- [INFORMATION PROVIDED]:
(** * SQL migration generator: a shallow embedding and its properties

    The development follows the layout of the generator:
    - [dialects/types.ts]      the dialect type catalog,
    - [dialects/formatter.ts]  the SQL text formatter,
    - [migration/schema-builder.ts]  table and pivot table construction,
    - [migration/generator.ts] validation, ordering and versioning.

    JavaScript strings are modelled as [string].  The numbers that the
    generator counts with or prints (versions, paddings, lengths) are
    integer-valued doubles, modelled by the integer they denote in [Z]:
    [version++] and [String(version)] are the operations of doubles on such
    values (module [Num] and [Str.ofZ]), so that they lose precision above
    2^53 and print large values in exponent notation as the code does.
    Plain objects used as dictionaries are association lists of their own
    entries in enumeration order (the order of [Object.entries]); [assoc]
    looks a key up among the own entries, [prototypeMembers] lists the
    names for which a plain object also answers with a member inherited
    from [Object.prototype], and [member] is the lookup that finds both.  The two [Set]s of the topological sort are
    [gset string]; a thrown [Error] is the [Throw] branch of a result type
    and a TypeError raised by the runtime its [TypeError] branch. *)

From Stdlib Require Import ZArith Ascii String DecimalString.
From Stdlib Require DecimalZ.
From stdpp Require Import base option list relations strings gmap sets.

Local Open Scope Z_scope.

Set Warnings "-clear-no-such-hyp".

(** ** Strings *)

Module Str.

- [EXERCISE]:
Transcribe the listing in full, line by line.

- [ANSWER BELOW]:
(** * SQL migration generator: a shallow embedding and its properties

    The development follows the layout of the generator:
    - [dialects/types.ts]      the dialect type catalog,
    - [dialects/formatter.ts]  the SQL text formatter,
    - [migration/schema-builder.ts]  table and pivot table construction,
    - [migration/generator.ts] validation, ordering and versioning.

    JavaScript strings are modelled as [string].  The numbers that the
    generator counts with or prints (versions, paddings, lengths) are
    integer-valued doubles, modelled by the integer they denote in [Z]:
    [version++] and [String(version)] are the operations of doubles on such
    values (module [Num] and [Str.ofZ]), so that they lose precision above
    2^53 and print large values in exponent notation as the code does.
    Plain objects used as dictionaries are association lists of their own
    entries in enumeration order (the order of [Object.entries]); [assoc]
    looks a key up among the own entries, [prototypeMembers] lists the
    names for which a plain object also answers with a member inherited
    from [Object.prototype], and [member] is the lookup that finds both.  The two [Set]s of the topological sort are
    [gset string]; a thrown [Error] is the [Throw] branch of a result type
    and a TypeError raised by the runtime its [TypeError] branch. *)

From Stdlib Require Import ZArith Ascii String DecimalString.
From Stdlib Require DecimalZ.
From stdpp Require Import base option list relations strings gmap sets.

Local Open Scope Z_scope.

Set Warnings "-clear-no-such-hyp".

(** ** Strings *)

Module Str.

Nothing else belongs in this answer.